They were both Lions, through and through. One was a player, then a scout, then an assistant coach – even a broadcaster, when radio ruled. Then he was handed the reins to the front office. The other was a Hall of Fame player, then an assistant coach, then promoted to head coach.
Yet that’s pretty much where the similarities ended. Because while Joe Schmidt, the second of the two above-described men, could have been elected mayor of Detroit in certain years, the first – Russ Thomas, was very often times targeted for a coup d’etat. The fans would have led the way with torches and gladly have directed the masses to the nearest guillotine, Thomas in tow.
Of course, there was no Internet, and no sports talk radio to speak of, and therefore no organizers for cleverly-named protests like The Millen Man March, when Russ Thomas ruled the Lions with a tightwad, iron fist in the 1960s, ‘70s, and most of the ‘80s.
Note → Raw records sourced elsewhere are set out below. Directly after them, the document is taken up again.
Lemma slen_col_list s : schema_ok s → slen (col_list_text s) ≤ 64 * 131.
Proof.
  intros (_ & Hcols & Hlen & _)%schema_ok_small. unfold col_list_text.
  assert (Forall (λ x, slen x ≤ 130) (quoted <$> col_names s)) as H.
  { apply Forall_fmap. eapply Forall_impl; [exact Hcols|]. intros n Hn.
    change (slen (quoted n) ≤ 130). rewrite slen_quoted. cbn beta in Hn. lia. }
  apply slen_join_le in H. unfold col_names in *. rewrite !length_fmap in H. lia.
Qed.

Lemma slen_insert d s : schema_ok s → slen (insert_text d s) ≤ 10000.
Proof.
  intros Hs. pose proof (slen_col_list s Hs). pose proof (schema_ok_small s Hs) as (Hn & _ & Hlen & _).
  destruct (holes_small d 0 (length (sch_cols s))) as [Hh Hl]; [lia..|].
  apply slen_join_le in Hh. rewrite Hl in Hh.
  unfold insert_text. rewrite !slen_app, slen_quoted. slen_literals. lia.
Qed.

Lemma slen_sets s : schema_ok s → slen (join "," (set_text <$> other_cols s)) ≤ 64 * 300.
Proof.
  intros (_ & Hcols & Hlen & _)%schema_ok_small.
  assert (Forall (λ x, slen x ≤ 271) (set_text <$> other_cols s)) as H.
  { apply Forall_fmap. unfold other_cols, col_names in *. apply Forall_delete. rewrite Forall_fmap in Hcols.
    eapply Forall_impl; [exact Hcols|]. intros c Hc. change (slen (col_name c) ≤ 128) in Hc.
    change (slen (set_text c) ≤ 271). unfold set_text.
    rewrite !slen_app, !slen_quoted. slen_literals. lia. }
  apply slen_join_le in H. rewrite length_fmap in H.
  assert (length (other_cols s) ≤ 64)%nat; [|lia]. unfold other_cols.
  pose proof (sublist_length _ _ (sublist_delete (sch_cols s) (Z.to_nat (sch_pk_index s)))). lia.
Qed.

Lemma slen_pk_name s : schema_ok s → slen (pk_name s) ≤ 128.
Proof.
  intros (_ & Hcols & _)%schema_ok_small. unfold pk_name, col_names in *.
  destruct (sch_cols s !! _) as [c|] eqn:E; [|by vm_compute].
  rewrite Forall_fmap in Hcols. by eapply Forall_lookup_1 in Hcols.
Qed.

(** A condition whose text stays below 2^61 bytes and 10^9 values. *)
Definition cond_small (c : option SqlRDBCondition) : Prop :=
  (∀ d n, 0 ≤ n ≤ 1 → slen (where_text d n c) < 2 ^ 61) ∧ where_leaves c < 10 ^ 9.

(** The operations the API asks the builder for. *)
Definition api_op (op : C2SqlQBOp) : Prop :=
  match op with
  | C2SQL_QB_CREATE | C2SQL_QB_ALTER_ADD | C2SQL_QB_other _ => False
  | _ => True
  end.

Lemma query_fits {D} (drv : SqlRDBDriver D) op sch cond target :
  schema_ok sch → api_op op → cond_small cond →
  (op = C2SQL_QB_UPSERT → 0 ≤ sch_pk_index sch) →
  (op = C2SQL_QB_UPDATE_FIELD ∨ op = C2SQL_QB_SELECT_FIELD → ∃ t, target = Some t ∧ slen t ≤ 128) →
  spec_fits (query drv op sch cond target) sch.
Proof.
  intros Hs Hop [Hc Hl] Hpk Htgt.
  pose proof (slen_col_list sch Hs). pose proof (slen_insert (drv_dialect drv) sch Hs).
  pose proof (slen_sets sch Hs). pose proof (slen_pk_name sch Hs).
  pose proof (schema_ok_small sch Hs) as (Hn & _ & Hlen & Hcount).
  split_and!; [done| |by apply schema_ok_wf| | |done|done].
  - split; [by destruct op|]. intros Ho. destruct (Htgt Ho) as (t & -> & _). done.
  - unfold MAX_TEXT, query, qb_text, the_target.
    cbn [q_op q_dialect q_cond q_target_col q_new_col].
    pose proof (Hc (drv_dialect drv) 0 ltac:(lia)). pose proof (Hc (drv_dialect drv) 1 ltac:(lia)).
    pose proof (slen_hole (drv_dialect drv) 1 ltac:(lia)).
    destruct op; try done; rewrite ?slen_app, ?slen_quoted; slen_literals; try lia.
    all: destruct (Htgt ltac:(auto)) as (t & -> & Ht);
      change (default EmptyString (Some t)) with t; lia.
  - unfold INT_MAX, qb_binds, query. cbn [q_op q_cond]. destruct op; simpl in Hop; try done; lia.
Qed.

(** ** The operations *)

Section ops.
Context {D : Type} (drv : SqlRDBDriver D) `{!DriverLaws drv}.
Context (R : SqlRDBSchemaRegistry) (o : gset ptr).

(** The caller's struct is the one that was registered under the name. *)
Definition row_fits (name : option string) (n : Z) (nulls : option (list byte)) : Prop :=
  ∀ nm sch, name = Some nm → found R nm sch → row_ok n sch nulls.

(** What an operation may be asked to search for. *)
Definition cond_fits (c : option SqlRDBCondition) : Prop := cond_small c ∧ where_values_ok c.

Lemma no_cond_small : cond_small None.
Proof. split; [intros; by vm_compute|by vm_compute]. Qed.

Lemma write_query_fits nm sch :
  found R nm sch → spec_fits (query drv (write_op sch) sch None None) sch.
Proof.
  intros (Hs & _). apply query_fits; [done| |apply no_cond_small| |]; unfold write_op;
    destruct (Z.leb_spec 0 (sch_pk_index sch)); try done; by intros [?|?].
Qed.

Lemma bind_row_db stmt owned sch row nulls :
  row_ok (Z.of_nat (length row)) sch nulls →
  stays (in_use drv R o stmt owned)
    (h_db (c2sql_internal_tm_bind_row drv stmt (Some sch) (Some row) nulls)).
Proof.
  intros Hrow s Hu. pose proof (in_use_not_null _ _ _ _ _ _ Hu).
  by apply (in_use_db drv R o stmt owned _ (bind_row_steady drv stmt sch row nulls Hrow ltac:(done))).
Qed.

Lemma reset_db stmt owned : stays (in_use drv R o stmt owned) (h_db (drv_reset drv stmt)).
Proof. apply in_use_db. intros d Hd. by apply reset_law. Qed.

(** A statement in use, on the handle [h]. *)
Definition in_use_of (h : SqlRDBHandle) (stmt : ptr) (owned : bool) (s : HState D) : Prop :=
  in_use drv R o stmt owned s ∧ hs_h s = h.

Lemma silent_handle_db {A} (m : M D A) : silent hs_h (h_db m).
Proof. by apply silent_zoom_away. Qed.

(** A call of the driver does not touch the handle. *)
Lemma in_use_of_stays {A} h stmt owned (m : M (HState D) A) :
  stays (in_use drv R o stmt owned) m → silent hs_h m → stays (in_use_of h stmt owned) m.
Proof.
  intros Hm Hs s [Hu Hh]. destruct (Hm s Hu) as (a & s' & E & Hu'). exists a, s'. split; [done|].
  split; [done|]. rewrite <-Hh. by eapply Hs.
Qed.

(** A call on the connection while a statement is in use. *)
Lemma in_use_conn {A} h stmt owned (m : M D A) :
  (∀ d, h_driver_ctx h ∈ conns d → keeps view m d) → stays (in_use_of h stmt owned) (h_db m).
Proof.
  intros H s [([Hc Hl] & Hin & Ho) <-]. destruct (H _ (core_conn _ _ _ _ Hc)) as (a & d' & E & Hs & Hcn & _).
  eexists _, _. split; [by apply zoom_run|]. split; [|done].
  split_and!; [|by simpl; rewrite Hs|done]. split; [by apply core_db|done].
Qed.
Yet the Lions did a lot of losing in those days, and the rumble for Thomas’s head was there – if not as public or as loud as today’s pleadings to sack the current GM, Matt Millen.
Russ Thomas, I believe, was maybe the most hated man in Detroit sports history, at the apex of the fans’ vitriol. Just because they couldn’t express their outrage into a cell phone while tooling down I-696, doesn’t make their venom for the man any less so.
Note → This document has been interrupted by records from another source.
(* ===== verification/SqlBlocks.v ===== *)
(** * Statements on a database: binding, stepping, reading

    What the building blocks of the API do to the cursor of a statement: bind a
    row or the values of a condition, run it, read the current row. *)

From Stdlib Require Import Ascii String Strings.Byte.
From coqutil Require Import Byte.
From S2P Require Import Prelude Types Support Driver StmtCache StmtCacheSpec StmtCacheProofs StmtCacheRefine.
From S2P Require Import StmtCacheTheorems Condition QueryBuilder QueryBuilderProofs Registry RegistryProofs.
From S2P Require Import SqlText SqlTextProofs TypeMapping TypeMappingProofs Relational Handle Api ApiProofs ApiSafety.
From S2P Require Import SqlHandle.
Import ErrorCtx Logger Mutex.

(** ** The values of a call *)

(** A list of cells as the arguments 1, 2, ... *)
Definition args_fun (cells : list Cell) : Z → Cell := λ i, default CNull (cells !! Z.to_nat (i - 1)).

Definition value_cell (v : CondValue) : Cell :=
  match v with
  | VInt i => CInt i
  | VReal r => CReal r
  | VText t => CText (take_nul (cstr t))
  | VBlob p n => CBlob (take (Z.to_nat n) p)
  end.

(** The values of a condition, from the left to the right. *)
Fixpoint cond_cells (c : SqlRDBCondition) : list Cell :=
  match c with
  | COND_ALL => []
  | COND_LEAF _ _ _ v => [value_cell v]
  | COND_AND l r | COND_OR l r => cond_cells l ++ cond_cells r
  end.

Definition where_cells (c : option SqlRDBCondition) : list Cell := from_option cond_cells [] c.

Lemma length_cond_cells c : Z.of_nat (length (cond_cells c)) = leaves c.
Proof. induction c; simpl; rewrite ?length_app; lia. Qed.

Lemma length_where_cells c : Z.of_nat (length (where_cells c)) = where_leaves c.
Proof. destruct c; [apply length_cond_cells|done]. Qed.

(** *** The meaning depends on the arguments of the statement only *)

Definition same_args (f g : Z → Cell) (lo hi : Z) : Prop := ∀ i, lo < i ≤ hi → f i = g i.

Lemma holds_ext cmp f g n p r :
  same_args f g n (n + pred_holes p) → holds cmp f n p r = holds cmp g n p r.
Proof.
  revert n. induction p as [c op|p IHp q IHq|p IHp q IHq]; intros n H; cbn [holds pred_holes] in *.
  - by rewrite H by lia.
  - pose proof (pred_holes_pos p). pose proof (pred_holes_pos q).
    rewrite IHp, IHq; [done|intros i Hi; apply H; lia..].
  - pose proof (pred_holes_pos p). pose proof (pred_holes_pos q).
    rewrite IHp, IHq; [done|intros i Hi; apply H; lia..].
Qed.

Lemma selects_ext cmp f g n w r :
  same_args f g n (n + where_holes w) → selects cmp f n w r = selects cmp g n w r.
Proof. destruct w; [apply holds_ext|done]. Qed.

Lemma arg_cells_ext f g k : same_args f g 0 (Z.of_nat k) → arg_cells f k = arg_cells g k.
Proof.
  intros H. unfold arg_cells. apply list_fmap_ext. intros i x Hx. apply lookup_seq in Hx as [-> Hi].
  apply H. lia.
Qed.

Lemma filter_bool_ext {A} (f g : A → bool) (l : list A) : (∀ x, f x = g x) → filter (λ x, f x) l = filter (λ x, g x) l.
Proof. intros H. apply list_filter_iff. intros x. by rewrite H. Qed.

Lemma sql_effect_ext cmp q f g rows :
  same_args f g 0 (sql_holes q) → sql_effect cmp q f rows = sql_effect cmp q g rows.
Proof.
  intros H. destruct q as [t cols|t cols key sets|t cols w|t w|t w|t col w]; cbn [sql_effect sql_holes] in *.
  - by rewrite (arg_cells_ext f g).
  - by rewrite (arg_cells_ext f g).
  - erewrite filter_bool_ext; [done|]. intros r. by apply selects_ext.
  - erewrite filter_bool_ext; [done|]. intros r. by apply selects_ext.
  - assert (∀ r, selects cmp f 0 w r = selects cmp g 0 w r) as E by (intros r; by apply selects_ext).
    rewrite (filter_bool_ext _ _ _ E). f_equal. apply list_filter_iff. intros r. by rewrite E.
  - assert (0 ≤ where_holes w) by (destruct w as [p|]; simpl; [pose proof (pred_holes_pos p)|]; lia).
    assert (∀ r, selects cmp f 1 w r = selects cmp g 1 w r) as E
      by (intros r; apply selects_ext; intros i Hi; apply H; lia).
    rewrite (filter_bool_ext _ _ _ E), (H 1) by lia. f_equal. apply list_fmap_ext. intros i r _. by rewrite E.
Qed.

Lemma arg_cells_fun cells : arg_cells (args_fun cells) (length cells) = cells.
Proof.
  unfold arg_cells, args_fun. apply list_eq. intros i. rewrite list_lookup_fmap.
  destruct (decide (i < length cells)%nat) as [Hi|Hi].
  - rewrite lookup_seq_lt by done. simpl. replace (Z.to_nat _) with i by lia.
    destruct (lookup_lt_is_Some_2 cells i Hi) as [c Hc]. by rewrite Hc.
  - rewrite lookup_seq_ge, lookup_ge_None_2 by lia. done.
Qed.

Lemma pred_typed_ext t f g n p :
  same_args f g n (n + pred_holes p) → pred_typed t f n p → pred_typed t g n p.
Proof.
  revert n. induction p as [c op|p IHp q IHq|p IHp q IHq]; intros n H; cbn [pred_typed pred_holes] in *.
  - by rewrite H by lia.
  - pose proof (pred_holes_pos p). pose proof (pred_holes_pos q). intros [Hp Hq].
    split; [apply IHp|apply IHq]; try done; intros i Hi; apply H; lia.
  - pose proof (pred_holes_pos p). pose proof (pred_holes_pos q). intros [Hp Hq].
    split; [apply IHp|apply IHq]; try done; intros i Hi; apply H; lia.
Qed.

Lemma where_typed_ext t f g n w :
  same_args f g n (n + where_holes w) → where_typed t f n w → where_typed t g n w.
Proof. destruct w; [apply pred_typed_ext|done]. Qed.

Lemma sql_typed_ext t q f g : same_args f g 0 (sql_holes q) → sql_typed t f q → sql_typed t g q.
Proof.
  intros H. destruct q as [tb cols|tb cols key sets|tb cols w|tb w|tb w|tb col w]; cbn [sql_typed sql_holes] in *.
  - by rewrite (arg_cells_ext f g).
  - by rewrite (arg_cells_ext f g).
  - intros [Hc Hw]. split; [done|]. by eapply where_typed_ext.
  - by apply where_typed_ext.
  - by apply where_typed_ext.
  - assert (0 ≤ where_holes w) by (destruct w as [p|]; simpl; [pose proof (pred_holes_pos p)|]; lia).
    rewrite (H 1) by lia. intros [Hc Hw]. split; [done|]. eapply where_typed_ext; [|done].
    intros i Hi. apply H. lia.
Qed.

(** ** Binding *)

(** From the parameter [n + 1] on the cells are bound, and those before are as
    in [args]. *)
Definition bound_from (n : nat) (cells : list Cell) (args args' : gmap Z Cell) : Prop :=
  (∀ j c, cells !! j = Some c → args' !! Z.of_nat (n + j + 1) = Some c) ∧
  ∀ i, i ≤ Z.of_nat n → args' !! i = args !! i.

Lemma bound_nil n args : bound_from n [] args args.
Proof. split; [|done]. intros j c H. by rewrite lookup_nil in H. Qed.

Lemma bound_cons n c cells args args' :
  bound_from (S n) cells (<[Z.of_nat n + 1 := c]> args) args' → bound_from n (c :: cells) args args'.
Proof.
  intros [H1 H2]. split.
  - intros [|j] c' Hc; simpl in Hc.
    + injection Hc as <-. rewrite H2 by lia.
      replace (Z.of_nat (n + 0 + 1)) with (Z.of_nat n + 1) by lia. apply lookup_insert_eq.
    + specialize (H1 j c' Hc). by replace (Z.of_nat (n + S j + 1)) with (Z.of_nat (S n + j + 1)) by lia.
  - intros i Hi. rewrite H2 by lia. rewrite lookup_insert_ne by lia. done.
Qed.

Lemma bound_app n l1 l2 args args1 args2 :
  bound_from n l1 args args1 → bound_from (n + length l1) l2 args1 args2 → bound_from n (l1 ++ l2) args args2.
Proof.
  intros [H1 H2] [H3 H4]. split.
  - intros j c Hc. destruct (decide (j < length l1)%nat) as [Hj|Hj].
    + rewrite lookup_app_l in Hc by lia. rewrite H4 by lia. by apply H1.
    + rewrite lookup_app_r in Hc by lia. specialize (H3 _ _ Hc).
      by replace (n + j + 1)%nat with (n + length l1 + (j - length l1) + 1)%nat by lia.
  - intros i Hi. rewrite H4 by lia. by apply H2.
Qed.

Section binding.
Context {D : Type} (drv : SqlRDBDriver D) `{!DriverLaws drv} (ctx : ptr) `{!SqlLaws drv ctx}.

(** [m] binds cells to the parameters from [n + 1] on of a statement that does
    not run. *)
Definition binds_all (m : M D SqlRDBResult) (p : ptr) (n : nat) (cells : list Cell) : Prop :=
  ∀ d r d' sql args, cursors d !! p = Some (MkCursor sql args None) → m d = Some (r, d') →
    plain_code r = true ∧ idle sql_view d d' ∧ ∃ args',
    cursors d' = <[p := MkCursor sql args' None]> (cursors d) ∧
    (r = SQL_RDB_OK → bound_from n cells args args').

Lemma binds_all_ret p n r cells :
  plain_code r = true → (r = SQL_RDB_OK → cells = []) → binds_all (mret r) p n cells.
Proof.
  intros Hr Hc d r' d' sql args Hp [= <- <-]. split_and!; [done|done|]. exists args.
  split; [by rewrite insert_id|]. intros E. rewrite (Hc E). apply bound_nil.
Qed.

Lemma binds_all_one m p n c : binds sql_view m p (Z.of_nat n + 1) c → binds_all m p n [c].
Proof.
  intros H d r d' sql args Hp E. destruct (H d r d' _ _ Hp E) as (Hr & Hi & args' & Hc & Ha).
  split_and!; [done|done|]. exists args'. split; [done|]. intros Hok. apply bound_cons.
  rewrite <-(Ha Hok). apply bound_nil.
Qed.

Lemma binds_all_seq (m : M D SqlRDBResult) k p n l1 l2 :
  binds_all m p n l1 → binds_all k p (n + length l1) l2 →
  binds_all (r ← m; if negb (res_ok r) then mret r else k) p n (l1 ++ l2).
Proof.
  intros H1 H2 d r d' sql args Hp (r1 & d1 & E1 & E2)%bind_Some.
  destruct (H1 d r1 d1 _ _ Hp E1) as (Hr1 & [Hdb1 Hch1] & args1 & Hc1 & Ha1).
  destruct (res_ok r1) eqn:Er; cbn [negb] in E2.
  - apply res_ok_true in Er. specialize (Ha1 Er).
    destruct (H2 d1 r d' sql args1) as (Hr & [Hdb Hch] & args' & Hc & Ha);
      [rewrite Hc1; apply lookup_insert_eq|done|].
    split_and!; [done|split; congruence|]. exists args'. rewrite Hc, Hc1, insert_insert_eq.
    split; [done|]. intros Hok. by eapply bound_app, Ha.
  - injection E2 as <- <-. split_and!; [done|done|]. exists args1. split; [done|].
    intros ->. done.
Qed.

Lemma binds_all_eq (m m' : M D SqlRDBResult) p n l :
  (∀ d, m d = m' d) → binds_all m p n l → binds_all m' p n l.
Proof. intros E H d r d' sql args Hp Hm. rewrite <-E in Hm. by eapply H. Qed.

(** *** A row *)

Lemma bind_cell_means p i col c :
  cell_small c → binds sql_view (bind_cell drv p i col c) p i c.
Proof.
  intros Hs. destruct c as [|v|v|s|s]; simpl in *.
  - apply bind_null_means.
  - destruct (decide _); [apply bind_int32_means|apply bind_int64_means].
  - apply bind_real_means.
  - pose proof (bind_text_means (drv := drv) (ctx := ctx) p i s (Z.of_nat (length s)) ltac:(lia) Hs) as H.
    by rewrite Nat2Z.id, firstn_all in H.
  - pose proof (bind_blob_means (drv := drv) (ctx := ctx) p i s (Z.of_nat (length s)) ltac:(lia) Hs) as H.
    by rewrite Nat2Z.id, firstn_all in H.
Qed.

(** The cells of the columns from [i] on. *)
Definition cells_from (nulls : option (list byte)) (row : list byte) (i : nat)
    (cols : list SqlRDBColumnDef) : list Cell :=
  imap (λ j col, if match nulls with Some m => bit m (i + j) | None => false end then CNull
                 else cell_of row col) cols.

Lemma bind_plan_means n nulls row p i cols :
  Forall (fits_in n) cols →
  binds_all (bind_plan drv nulls row p i cols) p i (cells_from nulls row i cols).
Proof.
  intros Hf. revert i. induction Hf as [|col cols Hc _ IH]; intros i; cbn [bind_plan]; [by apply binds_all_ret|].
  destruct (plan_cell nulls row i col) as [c|] eqn:E; [|by apply binds_all_ret].
  assert (cells_from nulls row i (col :: cols) = [c] ++ cells_from nulls row (S i) cols) as ->.
  { unfold cells_from. simpl. f_equal.
    - unfold plan_cell in E. destruct nulls as [m|]; [|by injection E].
      rewrite Nat.add_0_r. destruct (bit m i); [|by injection E].
      destruct (has_flag _ _); [by injection E|done].
    - apply imap_ext. intros j x _. simpl. by rewrite Nat.add_succ_r. }
  eapply (binds_all_eq (r ← bind_cell drv p (Z.of_nat i + 1) col c;
    if negb (res_ok r) then mret r else bind_plan drv nulls row p (S i) cols)).
  { intros d. unfold mbind, M_bind. destruct (bind_cell _ _ _ _ _ d) as [[r d']|]; [|done]. by destruct (res_ok r). }
  apply binds_all_seq.
  - apply binds_all_one, bind_cell_means. by eapply plan_cell_small.
  - simpl. replace (i + 1)%nat with (S i) by lia. apply IH.
Qed.

Lemma bind_row_means p s row nulls :
  row_ok (Z.of_nat (length row)) s nulls → p ≠ NULL →
  binds_all (c2sql_internal_tm_bind_row drv p (Some s) (Some row) nulls) p 0 (row_cells s row nulls).
Proof.
  intros Hok Hp. apply (binds_all_eq (bind_plan drv nulls row p 0 (sch_cols s))).
  { intros d. by rewrite bind_row_plan. }
  destruct Hok as ([Hf _] & _). by apply (bind_plan_means (Z.of_nat (length row))).
Qed.

(** *** A condition *)

(** The leaves have the kinds the constructors give them, no other. *)
Fixpoint cond_plain (c : SqlRDBCondition) : Prop :=
  match c with
  | COND_ALL => True
  | COND_LEAF _ _ ty v =>
      match ty, v with
      | (SQL_TYPE_INT32 | SQL_TYPE_INT64), VInt _ => True
      | SQL_TYPE_REAL, VReal _ => True
      | SQL_TYPE_TEXT, VText _ => True
      | SQL_TYPE_BLOB, VBlob p n => 0 ≤ n ≤ Z.of_nat (length p) ∧ n ≤ INT_MAX
      | _, _ => False
      end
  | COND_AND l r | COND_OR l r => cond_plain l ∧ cond_plain r
  end.

Lemma cond_plain_ok c : cond_plain c → cond_values_ok c.
Proof. induction c as [col op ty v|l IHl r IHr|l IHl r IHr|]; simpl; [by destruct ty, v|tauto..]. Qed.

Lemma leaf_means p col op ty v n :
  cond_plain (COND_LEAF col op ty v) →
  binds_all (out ← bind_cond_values drv p (COND_LEAF col op ty v) (Z.of_nat n + 1); mret out.1) p n [value_cell v].
Proof.
  intros Hc. assert (∀ m i, binds sql_view m p (Z.of_nat n + 1) (value_cell v) →
    binds_all ((r ← m; mret (r, i)) ≫= λ out : SqlRDBResult * Z, mret out.1) p n [value_cell v]) as H.
  { intros m i Hm. apply (binds_all_eq m); [|by apply binds_all_one]. intros d.
    unfold mbind, M_bind. by destruct (m d) as [[r d']|]. }
  cbn [bind_cond_values]. destruct ty, v; simpl in Hc; try done; apply H; simpl.
  - apply bind_int64_means.
  - apply bind_int64_means.
  - apply bind_real_means.
  - apply bind_cstr_means.
  - rewrite bytes_at_slice by lia. unfold slice. rewrite drop_0. cbn [mdef].
    intros d r d' sql args Hp E. pose proof (bind_blob_means (drv := drv) (ctx := ctx) p (Z.of_nat n + 1)
      (take (Z.to_nat n0) p0) n0) as Hb.
    rewrite length_take, take_take, Nat.min_id in Hb. eapply Hb; [lia|lia|done|done].
Qed.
Thomas presided over the team in my formative years as a sports fan, and on his watch the drafts were spotty, the money-spending was miserly, the coaching hires often curious. A typical Lions year under Thomas was 7-7, and a distant second place behind the Minnesota Vikings. The playoffs rarely beckoned.
Yet Thomas, a close friend of owner Bill Ford, had rock-solid job security. His time as GM was about 25 years, after Nick Kerbaway left to helm the Pistons in the early-‘60s.
In the mid-‘70s, the Lions had an extremely talented player named Ron Jessie. He was a tall, fleet-footed wide receiver and kick returner who had been a track star in college. He was heading into the prime of his career.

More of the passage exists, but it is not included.